На одном из московских поэтических вечеров, в прологе, Сурков «толкал речь» о борьбе за мир, о проклятых империалистах. После одной из тирад публика разразилась особо шумными овациями. Но адресовались они не Суркову, а… Пастернаку, который появился в зале. И во время чтений ему аплодировали с демонстративной теплотой. Сурков всё понимал: гонимых у нас почитают. Пастернак оставался вольным художником: публиковал переводы, главное писал «для себя». Впредь Сурков не торопился с разоблачениями, участвовал в грозных кампаниях без вдохновения, постольку-поскольку.

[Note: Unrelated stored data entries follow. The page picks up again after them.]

(* ===== verification/Util.v ===== *)
(** [SamgrUtil] (services/samgr/native/source/system_ability_manager_util.cpp):
    the helpers the manager and the scheduler call. *)
From S2P Require Import Prelude Types World Ffrt.

Definition MAX_NAME_SIZE : Z := 200.
Definition SHFIT_BIT : Z := 32.
Definition MODULE_UPDATE_PARAM : string := "persist.samgr.moduleupdate".
Definition SAMGR_CACHE_KEY : string := "samgr.cache.sa".
Definition BASE_USER : Z := 0.
Definition SAMGR_INVALID_USER_ID : Z := -1.
Definition LOCAL_DEVICE : string := "local".

Definition to_string (x : Z) : string := pretty x.

(** [SamgrUtil::IsSameEvent]. *)
Definition IsSameEvent (event : OnDemandEvent) (enableOnceList : list OnDemandEvent) : bool :=
  existsb (λ e, (eventId event =? eventId e) && bool_decide (ev_name event = ev_name e)
                && bool_decide (ev_value event = ev_value e)) enableOnceList.

(** [SamgrUtil::GenerateFreKey]: the uid in the high, the SA id in the low 32 bits. *)
Definition GenerateFreKey (uid said : Z) : Z :=
  Z.lor (u64 (Z.shiftl (u64 uid) SHFIT_BIT)) (u32 said).

(** [SamgrUtil::GetCacheCommonEventSa]. *)
Definition GetCacheCommonEventSa (event : OnDemandEvent) (l : list SaControlInfo) : list Z :=
  if negb (eventId event =? COMMON_EVENT) || (extraDataId event =? -1) then []
  else ctl_saId <$> filter (λ i, ctl_cacheCommonEvent i = true) l.

(** [SamgrUtil::FilterCommonSaProfile]. *)
Definition FilterCommonSaProfile (p : SaProfile) : CommonSaProfile :=
  MkCommonSaProfile (process p) (saId p) (moduleUpdate p) (distributed p) (cacheCommonEvent p)
    (start_allowUpdate (startOnDemand p)) (stop_allowUpdate (stopOnDemand p))
    (recycleStrategy p) (extension p).

(** [enum class OnDemandPolicyType]; a value cast from an integer may be neither. *)
Definition START_POLICY : Z := 0.
Definition STOP_POLICY : Z := 1.

(** [SamgrUtil::CheckAllowUpdate]. *)
Definition CheckAllowUpdate (type : Z) (p : CommonSaProfile) : bool :=
  if (type =? START_POLICY) && c_startAllowUpdate p then true
  else if (type =? STOP_POLICY) && c_stopAllowUpdate p then true
  else false.

(** [std::getline(file, name, '\0')]: the text before the first NUL. *)
Fixpoint untilNul (s : string) : string :=
  match s with
  | EmptyString => ""
  | String c s' => if Ascii.eqb c Ascii.zero then "" else String c (untilNul s')
  end.
(** What follows the position [find_last_of('/')] finds. *)
Fixpoint afterLastSlash (s : string) : option string :=
  match s with
  | EmptyString => None
  | String c s' =>
      match afterLastSlash s' with
      | Some r => Some r
      | None => if Ascii.eqb c (Ascii.ascii_of_nat 47) then Some s' else None
      end
  end.

Section util.
Context `{E : Env}.

(** [SamgrUtil::GetProcessNameFromCmdline]; [env_cmdline] is the file of the process. *)
Definition GetProcessNameFromCmdline (tr : Trace) (pid : Z) : string :=
  match env_cmdline tr pid with
  | None => ""
  | Some text => let name := untilNul text in default name (afterLastSlash name)
  end.

(** [SamgrUtil::IsNameInValid]. *)
Definition IsNameInValid (name : u16string) : bool :=
  bool_decide (name = []) || (MAX_NAME_SIZE <? Z.of_nat (length name)) || bool_decide (DeleteBlank name = []).

(** [SamgrUtil::EventToStr]: the dump of a JSON object with four members. *)
Definition EventToStr (e : OnDemandEvent) : string :=
  EventToStr_dump (eventId e) (ev_name e) (ev_value e) (extraDataId e).

(** [SamgrUtil::CheckCallerProcess(callProcess)]. *)
Definition CheckCallerProcessName (callProcess : string) : M bool :=
  token ← gets (λ w, callingTokenID (w_caller w));
  tr ← gets w_trace;
  let '(res, pname) := env_GetNativeTokenInfo tr token in
  mret ((res =? ERR_OK) && bool_decide (pname = callProcess)).

(** [SamgrUtil::CheckCallerProcess(saProfile)]. *)
Definition CheckCallerProcess (p : CommonSaProfile) : M bool :=
  CheckCallerProcessName (Str16ToStr8 (c_process p)).

(** [SamgrUtil::SetModuleUpdateParam]. *)
Definition SetModuleUpdateParam (key value : string) : M unit :=
  _ ← PostTask setParmHandler (TSetParameter key value); mret tt.

(** [SystemAbilityManager::IsModuleUpdate] as [SendUpdateSaState] asks it. *)
Definition IsModuleUpdate (said : Z) : M bool :=
  m ← getM saProfileMap_;
  mret (match m !! said with Some p => c_moduleUpdate p | None => false end).

(** [SamgrUtil::SendUpdateSaState]. *)
Definition SendUpdateSaState (said : Z) (st : string) : M unit :=
  b ← IsModuleUpdate said;
  when b (
    SetModuleUpdateParam (MODULE_UPDATE_PARAM +:+ ".start") "true";;
    SetModuleUpdateParam (MODULE_UPDATE_PARAM +:+ "." +:+ to_string said) st).

(** [SamgrUtil::InvalidateSACache]. *)
Definition InvalidateSACache : M unit :=
  _ ← PostTask setParmHandler TInvalidateCache; mret tt.

(** [SamgrUtil::CheckSystemProcessStarted(procName, userId)]. *)
Definition CheckSystemProcessStarted (pn : u16string) (userId : Z) : M bool :=
  tr ← gets w_trace;
  let serviceName :=
    if userId =? BASE_USER then "startup.service.ctl." +:+ Str16ToStr8 pn
    else "startup.service.ctl." +:+ Str16ToStr8 pn +:+ ".userid." +:+ to_string userId in
  mret (bool_decide (env_GetParameter tr serviceName "-1" = env_ServiceStatus_STARTED)).

(** [ServiceControlWithExtra] and [ServiceControlWithExtraByUserId] of init. *)
Definition ServiceControlWithExtra (name : string) (act : ServiceAction) (user : Z) (extra : option string) : M Z :=
  ask env_ServiceControl (EvServiceControl name act user extra).

(** ** Frames *)

Lemma GetTickCount_rest : respects frame GetTickCount.
Proof. unfold GetTickCount. auto with respects. Qed.
Lemma AddDeathRecipient_rest k o : respects frame (AddDeathRecipient k o).
Proof. unfold AddDeathRecipient. auto with respects. Qed.
Lemma RemoveDeathRecipient_rest k o : respects frame (RemoveDeathRecipient k o).
Proof. unfold RemoveDeathRecipient. auto with respects. Qed.
Lemma CheckCallerProcess_rest p : respects frame (CheckCallerProcess p).
Proof. unfold CheckCallerProcess, CheckCallerProcessName. solve_respects. Qed.
Lemma CheckCallerProcessName_rest p : respects frame (CheckCallerProcessName p).
Proof. unfold CheckCallerProcessName. solve_respects. Qed.
Lemma SetModuleUpdateParam_rest k v : respects frame (SetModuleUpdateParam k v).
Proof. unfold SetModuleUpdateParam. solve_respects. Qed.
Hint Resolve SetModuleUpdateParam_rest : respects.
Lemma SendUpdateSaState_rest said st : respects frame (SendUpdateSaState said st).
Proof. unfold SendUpdateSaState, IsModuleUpdate. solve_respects. Qed.
Lemma InvalidateSACache_rest : respects frame InvalidateSACache.
Proof. unfold InvalidateSACache. solve_respects. Qed.
Lemma CheckSystemProcessStarted_rest pn u : respects frame (CheckSystemProcessStarted pn u).
Proof. unfold CheckSystemProcessStarted. solve_respects. Qed.
Lemma ServiceControlWithExtra_rest n a u x : respects frame (ServiceControlWithExtra n a u x).
Proof. unfold ServiceControlWithExtra. solve_respects. Qed.
End util.

#[export] Hint Resolve GetTickCount_rest AddDeathRecipient_rest RemoveDeathRecipient_rest
  CheckCallerProcess_rest CheckCallerProcessName_rest SendUpdateSaState_rest InvalidateSACache_rest
  CheckSystemProcessStarted_rest ServiceControlWithExtra_rest : respects.
#[export] Hint Extern 1 (respects _ lockManager) => apply respects_gets : respects.
#[export] Hint Extern 1 (respects _ GetCallingPid) => apply respects_gets : respects.
#[export] Hint Extern 1 (respects _ GetCallingUid) => apply respects_gets : respects.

Как высокопоставленный вельможа, он почти ежедневно присутствовал на официальных встречах, конференциях и пленумах. Сурков держался обаятельно и просто, без чиновничьего холодка, но всё же административные заботы не способствуют рождению таких стихотворений, как «Бьётся в тесной печурке огонь…». Гумилевский, киплинговский дух иссякал… Но скольких горемык обогрела его печурка!
Сильной закатной лирики у него не получилось. Огонь почти не бился. Сурков почивал на лаврах. Частенько писал предисловия к солидным изданиям советских поэтов – Ахматовой, Демьяна Бедного, даже Маяковского.
Остался ли в истории литературы сурковский монумент? Конечно остался. И в истории страны тоже. Его невозможно упразднить – как войну, как память о павших и победивших.
Советский мрамор – это геологический феномен, от которого нельзя отмахнуться. Он еще долго будет и восхищать, и ужасать. И Алексей Сурков – из этой породы. И его «Землянка» будет звучать всегда.